• **Task objective**:
Using the data beneath this instruction, retype only the lines from the one that contains "(** [GoogleHits.__init__] *)" down to the one that contains "String.eqb (strip (nth", both included, exactly as they appear.

• **Dataset entries**:
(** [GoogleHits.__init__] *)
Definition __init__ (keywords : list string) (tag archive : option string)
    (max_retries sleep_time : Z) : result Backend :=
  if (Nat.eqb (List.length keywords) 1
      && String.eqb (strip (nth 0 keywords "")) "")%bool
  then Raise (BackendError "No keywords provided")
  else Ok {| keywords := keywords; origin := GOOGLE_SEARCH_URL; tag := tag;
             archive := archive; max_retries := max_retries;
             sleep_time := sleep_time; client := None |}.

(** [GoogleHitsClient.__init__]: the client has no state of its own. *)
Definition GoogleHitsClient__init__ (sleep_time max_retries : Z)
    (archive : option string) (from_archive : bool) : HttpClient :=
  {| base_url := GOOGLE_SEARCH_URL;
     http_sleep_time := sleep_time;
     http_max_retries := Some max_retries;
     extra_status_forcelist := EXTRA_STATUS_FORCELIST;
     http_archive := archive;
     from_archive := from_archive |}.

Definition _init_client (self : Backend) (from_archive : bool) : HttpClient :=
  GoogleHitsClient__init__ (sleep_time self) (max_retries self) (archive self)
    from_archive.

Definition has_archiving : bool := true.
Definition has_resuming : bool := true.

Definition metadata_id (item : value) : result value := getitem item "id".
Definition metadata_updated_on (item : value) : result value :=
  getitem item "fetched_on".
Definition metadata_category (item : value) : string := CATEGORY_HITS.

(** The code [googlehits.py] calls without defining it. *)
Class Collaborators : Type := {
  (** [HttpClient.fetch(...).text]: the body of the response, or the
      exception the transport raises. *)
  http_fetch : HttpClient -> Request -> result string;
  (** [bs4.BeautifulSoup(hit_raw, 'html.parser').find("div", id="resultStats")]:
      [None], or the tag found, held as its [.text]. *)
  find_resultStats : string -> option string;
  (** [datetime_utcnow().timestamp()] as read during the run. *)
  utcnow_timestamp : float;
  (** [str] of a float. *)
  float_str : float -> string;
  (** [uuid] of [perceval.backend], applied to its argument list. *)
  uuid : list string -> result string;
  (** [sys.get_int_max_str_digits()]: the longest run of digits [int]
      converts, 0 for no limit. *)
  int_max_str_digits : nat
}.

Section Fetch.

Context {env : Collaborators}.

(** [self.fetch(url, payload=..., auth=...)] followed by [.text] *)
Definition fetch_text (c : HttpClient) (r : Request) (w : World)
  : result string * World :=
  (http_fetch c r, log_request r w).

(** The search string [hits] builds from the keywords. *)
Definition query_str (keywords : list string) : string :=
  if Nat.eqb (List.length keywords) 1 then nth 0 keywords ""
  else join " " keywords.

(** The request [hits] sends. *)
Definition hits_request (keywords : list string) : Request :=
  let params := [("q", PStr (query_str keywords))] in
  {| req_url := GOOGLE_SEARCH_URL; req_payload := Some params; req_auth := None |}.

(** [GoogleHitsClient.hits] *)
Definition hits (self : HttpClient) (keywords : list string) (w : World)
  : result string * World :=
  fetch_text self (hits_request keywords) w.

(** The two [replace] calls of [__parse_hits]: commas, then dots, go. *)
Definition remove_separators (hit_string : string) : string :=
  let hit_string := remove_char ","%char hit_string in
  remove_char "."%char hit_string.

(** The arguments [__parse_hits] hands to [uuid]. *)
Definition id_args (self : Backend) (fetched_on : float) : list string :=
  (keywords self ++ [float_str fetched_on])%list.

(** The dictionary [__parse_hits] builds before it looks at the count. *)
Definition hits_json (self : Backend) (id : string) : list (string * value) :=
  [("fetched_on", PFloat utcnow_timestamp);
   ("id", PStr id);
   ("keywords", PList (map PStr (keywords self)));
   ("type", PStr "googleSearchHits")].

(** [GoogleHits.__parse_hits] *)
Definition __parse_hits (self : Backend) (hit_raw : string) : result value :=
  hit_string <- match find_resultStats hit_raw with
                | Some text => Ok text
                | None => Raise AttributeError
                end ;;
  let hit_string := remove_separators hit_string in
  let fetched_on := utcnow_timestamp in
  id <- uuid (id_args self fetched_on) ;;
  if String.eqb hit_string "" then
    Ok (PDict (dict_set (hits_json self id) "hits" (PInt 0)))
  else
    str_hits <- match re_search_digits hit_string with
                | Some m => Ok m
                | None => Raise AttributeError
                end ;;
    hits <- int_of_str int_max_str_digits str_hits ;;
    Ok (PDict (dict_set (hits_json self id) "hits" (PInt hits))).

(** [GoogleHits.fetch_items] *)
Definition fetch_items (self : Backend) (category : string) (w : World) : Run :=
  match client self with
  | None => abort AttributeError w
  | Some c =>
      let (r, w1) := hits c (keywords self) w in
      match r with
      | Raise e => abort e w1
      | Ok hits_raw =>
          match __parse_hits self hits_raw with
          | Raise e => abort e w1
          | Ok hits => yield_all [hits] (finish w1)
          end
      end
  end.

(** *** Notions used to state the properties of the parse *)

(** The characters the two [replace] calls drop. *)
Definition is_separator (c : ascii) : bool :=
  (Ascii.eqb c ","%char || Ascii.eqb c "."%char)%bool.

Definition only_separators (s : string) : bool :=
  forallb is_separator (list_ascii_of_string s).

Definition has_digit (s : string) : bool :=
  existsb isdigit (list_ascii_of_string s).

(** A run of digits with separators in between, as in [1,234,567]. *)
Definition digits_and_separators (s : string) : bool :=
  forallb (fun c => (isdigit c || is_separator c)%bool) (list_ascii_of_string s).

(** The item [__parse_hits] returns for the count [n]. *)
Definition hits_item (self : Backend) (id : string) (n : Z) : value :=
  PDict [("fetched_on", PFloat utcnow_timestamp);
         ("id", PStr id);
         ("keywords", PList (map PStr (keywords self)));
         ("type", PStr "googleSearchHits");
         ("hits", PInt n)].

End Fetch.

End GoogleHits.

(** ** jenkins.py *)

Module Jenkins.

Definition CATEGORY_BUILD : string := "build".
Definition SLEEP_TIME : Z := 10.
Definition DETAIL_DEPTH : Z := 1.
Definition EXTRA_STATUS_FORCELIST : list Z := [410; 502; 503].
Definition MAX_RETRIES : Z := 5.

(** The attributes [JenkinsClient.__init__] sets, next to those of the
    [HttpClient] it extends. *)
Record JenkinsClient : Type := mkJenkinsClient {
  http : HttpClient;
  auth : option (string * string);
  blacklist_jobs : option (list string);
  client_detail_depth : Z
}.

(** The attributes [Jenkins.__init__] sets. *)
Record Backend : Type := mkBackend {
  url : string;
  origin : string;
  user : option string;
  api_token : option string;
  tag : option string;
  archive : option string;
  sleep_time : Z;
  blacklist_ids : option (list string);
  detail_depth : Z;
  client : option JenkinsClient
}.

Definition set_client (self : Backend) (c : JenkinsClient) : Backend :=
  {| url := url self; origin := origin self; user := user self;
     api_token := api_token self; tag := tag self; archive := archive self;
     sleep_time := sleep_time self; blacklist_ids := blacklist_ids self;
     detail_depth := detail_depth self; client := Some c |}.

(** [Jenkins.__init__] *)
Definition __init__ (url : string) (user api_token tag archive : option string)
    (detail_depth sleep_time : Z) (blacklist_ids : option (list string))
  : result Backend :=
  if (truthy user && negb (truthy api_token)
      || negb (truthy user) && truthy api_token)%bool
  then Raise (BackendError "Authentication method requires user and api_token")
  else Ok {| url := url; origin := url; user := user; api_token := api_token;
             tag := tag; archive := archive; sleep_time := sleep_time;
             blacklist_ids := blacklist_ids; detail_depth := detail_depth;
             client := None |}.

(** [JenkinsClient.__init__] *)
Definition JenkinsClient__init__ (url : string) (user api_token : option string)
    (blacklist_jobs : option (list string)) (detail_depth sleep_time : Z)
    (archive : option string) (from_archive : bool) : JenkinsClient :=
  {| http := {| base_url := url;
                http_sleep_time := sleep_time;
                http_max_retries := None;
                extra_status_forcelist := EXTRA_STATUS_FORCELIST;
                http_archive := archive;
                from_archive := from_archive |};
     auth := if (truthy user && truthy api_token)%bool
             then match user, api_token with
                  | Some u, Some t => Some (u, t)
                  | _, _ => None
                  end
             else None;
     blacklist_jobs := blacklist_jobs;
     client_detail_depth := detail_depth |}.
...
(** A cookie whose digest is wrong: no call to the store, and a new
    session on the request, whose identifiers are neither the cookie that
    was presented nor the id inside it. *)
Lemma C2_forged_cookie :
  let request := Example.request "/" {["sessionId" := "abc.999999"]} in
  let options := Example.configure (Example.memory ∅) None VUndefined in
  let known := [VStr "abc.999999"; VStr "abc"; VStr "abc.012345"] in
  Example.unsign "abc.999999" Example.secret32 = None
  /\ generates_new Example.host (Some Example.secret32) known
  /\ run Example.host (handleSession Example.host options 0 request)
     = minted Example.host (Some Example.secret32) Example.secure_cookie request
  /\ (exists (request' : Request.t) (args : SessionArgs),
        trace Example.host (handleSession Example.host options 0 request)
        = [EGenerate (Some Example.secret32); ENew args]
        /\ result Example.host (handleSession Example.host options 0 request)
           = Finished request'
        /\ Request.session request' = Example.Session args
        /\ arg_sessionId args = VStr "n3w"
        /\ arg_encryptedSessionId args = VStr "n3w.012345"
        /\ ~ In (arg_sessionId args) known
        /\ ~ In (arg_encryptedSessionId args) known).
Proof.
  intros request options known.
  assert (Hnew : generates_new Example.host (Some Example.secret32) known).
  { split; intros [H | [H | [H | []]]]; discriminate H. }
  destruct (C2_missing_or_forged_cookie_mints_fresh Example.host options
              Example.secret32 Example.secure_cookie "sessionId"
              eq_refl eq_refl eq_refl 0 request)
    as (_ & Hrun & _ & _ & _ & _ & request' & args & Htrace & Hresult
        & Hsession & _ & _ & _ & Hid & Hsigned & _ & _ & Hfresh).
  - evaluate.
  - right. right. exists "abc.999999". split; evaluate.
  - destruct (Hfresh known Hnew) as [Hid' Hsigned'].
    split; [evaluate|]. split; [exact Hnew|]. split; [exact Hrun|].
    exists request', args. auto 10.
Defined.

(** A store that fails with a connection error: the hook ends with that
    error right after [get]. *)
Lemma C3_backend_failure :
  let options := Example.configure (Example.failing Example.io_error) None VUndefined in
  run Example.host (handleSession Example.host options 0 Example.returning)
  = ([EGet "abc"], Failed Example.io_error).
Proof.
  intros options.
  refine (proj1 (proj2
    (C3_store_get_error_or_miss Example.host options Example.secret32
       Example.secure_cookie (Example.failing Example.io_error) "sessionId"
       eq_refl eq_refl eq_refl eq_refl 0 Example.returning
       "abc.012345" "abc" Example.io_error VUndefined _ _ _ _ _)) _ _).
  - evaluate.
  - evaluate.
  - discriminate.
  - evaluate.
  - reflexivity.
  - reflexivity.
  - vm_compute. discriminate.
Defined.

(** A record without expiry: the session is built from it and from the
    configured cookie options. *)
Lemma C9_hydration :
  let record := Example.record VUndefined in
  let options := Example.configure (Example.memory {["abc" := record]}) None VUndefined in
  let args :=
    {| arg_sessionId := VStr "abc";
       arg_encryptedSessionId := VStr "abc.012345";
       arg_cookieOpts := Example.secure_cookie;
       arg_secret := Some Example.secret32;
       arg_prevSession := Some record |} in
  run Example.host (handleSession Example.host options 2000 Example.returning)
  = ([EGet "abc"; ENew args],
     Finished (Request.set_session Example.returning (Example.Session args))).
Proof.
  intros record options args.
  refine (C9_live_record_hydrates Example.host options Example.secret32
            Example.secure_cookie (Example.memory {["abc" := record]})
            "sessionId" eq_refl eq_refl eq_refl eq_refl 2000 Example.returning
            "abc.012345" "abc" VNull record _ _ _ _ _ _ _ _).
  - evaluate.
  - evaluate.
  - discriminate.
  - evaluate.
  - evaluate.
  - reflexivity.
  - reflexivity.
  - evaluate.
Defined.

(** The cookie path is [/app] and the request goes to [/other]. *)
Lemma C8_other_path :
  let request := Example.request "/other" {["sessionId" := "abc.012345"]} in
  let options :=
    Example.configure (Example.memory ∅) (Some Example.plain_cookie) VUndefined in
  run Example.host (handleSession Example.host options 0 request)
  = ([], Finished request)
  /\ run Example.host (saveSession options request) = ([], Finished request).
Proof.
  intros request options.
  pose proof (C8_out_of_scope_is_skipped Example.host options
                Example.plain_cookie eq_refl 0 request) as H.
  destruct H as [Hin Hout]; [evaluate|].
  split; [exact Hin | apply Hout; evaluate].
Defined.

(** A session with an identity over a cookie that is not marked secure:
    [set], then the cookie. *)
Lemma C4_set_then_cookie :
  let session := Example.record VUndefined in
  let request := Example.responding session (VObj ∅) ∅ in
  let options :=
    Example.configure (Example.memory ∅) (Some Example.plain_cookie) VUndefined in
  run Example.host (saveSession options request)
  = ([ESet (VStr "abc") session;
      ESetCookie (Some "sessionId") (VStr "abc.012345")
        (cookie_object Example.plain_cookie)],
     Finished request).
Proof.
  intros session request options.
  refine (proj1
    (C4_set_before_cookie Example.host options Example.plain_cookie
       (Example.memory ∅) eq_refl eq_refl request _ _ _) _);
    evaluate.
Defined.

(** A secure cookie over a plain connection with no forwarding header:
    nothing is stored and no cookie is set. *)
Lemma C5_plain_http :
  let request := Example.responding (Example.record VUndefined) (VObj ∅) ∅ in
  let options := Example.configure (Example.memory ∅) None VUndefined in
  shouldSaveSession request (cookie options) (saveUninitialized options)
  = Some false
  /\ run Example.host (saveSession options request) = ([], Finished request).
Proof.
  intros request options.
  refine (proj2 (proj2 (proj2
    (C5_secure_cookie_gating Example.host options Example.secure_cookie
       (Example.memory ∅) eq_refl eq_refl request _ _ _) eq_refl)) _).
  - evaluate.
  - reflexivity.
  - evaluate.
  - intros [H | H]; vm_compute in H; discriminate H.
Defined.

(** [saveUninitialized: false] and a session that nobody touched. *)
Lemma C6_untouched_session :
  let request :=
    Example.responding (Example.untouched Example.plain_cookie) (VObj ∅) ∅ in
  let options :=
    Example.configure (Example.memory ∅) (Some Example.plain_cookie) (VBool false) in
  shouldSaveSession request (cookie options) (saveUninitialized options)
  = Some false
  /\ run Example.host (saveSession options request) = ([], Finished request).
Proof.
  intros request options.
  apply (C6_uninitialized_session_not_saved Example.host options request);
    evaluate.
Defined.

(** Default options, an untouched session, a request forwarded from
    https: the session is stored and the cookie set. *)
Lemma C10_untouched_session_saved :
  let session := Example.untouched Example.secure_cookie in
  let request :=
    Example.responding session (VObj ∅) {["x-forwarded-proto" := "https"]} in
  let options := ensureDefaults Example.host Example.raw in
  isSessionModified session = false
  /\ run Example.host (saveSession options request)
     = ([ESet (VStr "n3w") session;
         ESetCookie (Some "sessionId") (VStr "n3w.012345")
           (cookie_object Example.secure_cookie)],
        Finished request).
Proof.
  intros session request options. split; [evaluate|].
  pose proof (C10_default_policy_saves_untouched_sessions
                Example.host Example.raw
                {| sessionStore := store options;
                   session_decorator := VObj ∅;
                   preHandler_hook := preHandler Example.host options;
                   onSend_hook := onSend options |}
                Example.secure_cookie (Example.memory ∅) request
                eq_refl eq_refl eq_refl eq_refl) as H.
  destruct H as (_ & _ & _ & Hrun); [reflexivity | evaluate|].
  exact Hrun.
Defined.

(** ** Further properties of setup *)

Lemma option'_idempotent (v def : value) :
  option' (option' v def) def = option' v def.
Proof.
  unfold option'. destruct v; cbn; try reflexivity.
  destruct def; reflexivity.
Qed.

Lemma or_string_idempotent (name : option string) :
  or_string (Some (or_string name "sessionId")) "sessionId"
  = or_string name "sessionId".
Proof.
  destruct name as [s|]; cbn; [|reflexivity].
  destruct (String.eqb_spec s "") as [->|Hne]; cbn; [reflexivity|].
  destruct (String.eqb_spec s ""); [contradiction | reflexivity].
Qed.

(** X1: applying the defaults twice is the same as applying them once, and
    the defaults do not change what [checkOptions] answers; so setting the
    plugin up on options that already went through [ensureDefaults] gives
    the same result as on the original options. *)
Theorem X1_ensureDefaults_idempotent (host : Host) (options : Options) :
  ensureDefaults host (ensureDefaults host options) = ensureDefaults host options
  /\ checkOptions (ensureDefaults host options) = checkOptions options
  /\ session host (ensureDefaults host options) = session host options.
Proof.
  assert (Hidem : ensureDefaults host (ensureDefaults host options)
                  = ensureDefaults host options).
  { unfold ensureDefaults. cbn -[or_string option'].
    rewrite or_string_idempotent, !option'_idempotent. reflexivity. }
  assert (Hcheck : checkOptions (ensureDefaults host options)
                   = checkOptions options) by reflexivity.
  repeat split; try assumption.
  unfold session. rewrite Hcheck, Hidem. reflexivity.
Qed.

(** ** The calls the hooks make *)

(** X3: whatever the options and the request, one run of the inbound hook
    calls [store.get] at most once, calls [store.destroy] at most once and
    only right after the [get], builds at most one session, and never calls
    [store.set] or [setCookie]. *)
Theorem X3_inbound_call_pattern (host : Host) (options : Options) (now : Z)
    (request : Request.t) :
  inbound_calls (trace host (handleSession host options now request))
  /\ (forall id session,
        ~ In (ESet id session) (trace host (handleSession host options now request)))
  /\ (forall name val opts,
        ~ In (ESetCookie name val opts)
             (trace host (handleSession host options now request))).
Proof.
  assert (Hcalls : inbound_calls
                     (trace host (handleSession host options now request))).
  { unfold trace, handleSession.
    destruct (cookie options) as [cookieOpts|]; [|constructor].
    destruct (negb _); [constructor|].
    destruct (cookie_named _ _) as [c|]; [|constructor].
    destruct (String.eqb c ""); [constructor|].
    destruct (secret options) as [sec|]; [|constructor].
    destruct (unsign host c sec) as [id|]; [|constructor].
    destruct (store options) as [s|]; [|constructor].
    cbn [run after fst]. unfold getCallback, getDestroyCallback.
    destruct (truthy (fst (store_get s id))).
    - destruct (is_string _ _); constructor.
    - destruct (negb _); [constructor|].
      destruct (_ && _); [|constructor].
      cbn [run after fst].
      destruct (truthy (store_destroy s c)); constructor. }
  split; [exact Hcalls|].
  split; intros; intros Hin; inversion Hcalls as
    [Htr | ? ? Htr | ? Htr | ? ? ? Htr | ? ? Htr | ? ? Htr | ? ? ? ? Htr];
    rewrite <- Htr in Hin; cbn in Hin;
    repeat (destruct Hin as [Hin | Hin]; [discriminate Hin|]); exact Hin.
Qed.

• **Answer space**:
(** [GoogleHits.__init__] *)
Definition __init__ (keywords : list string) (tag archive : option string)
    (max_retries sleep_time : Z) : result Backend :=
  if (Nat.eqb (List.length keywords) 1
      && String.eqb (strip (nth 0 keywords "")) "")%bool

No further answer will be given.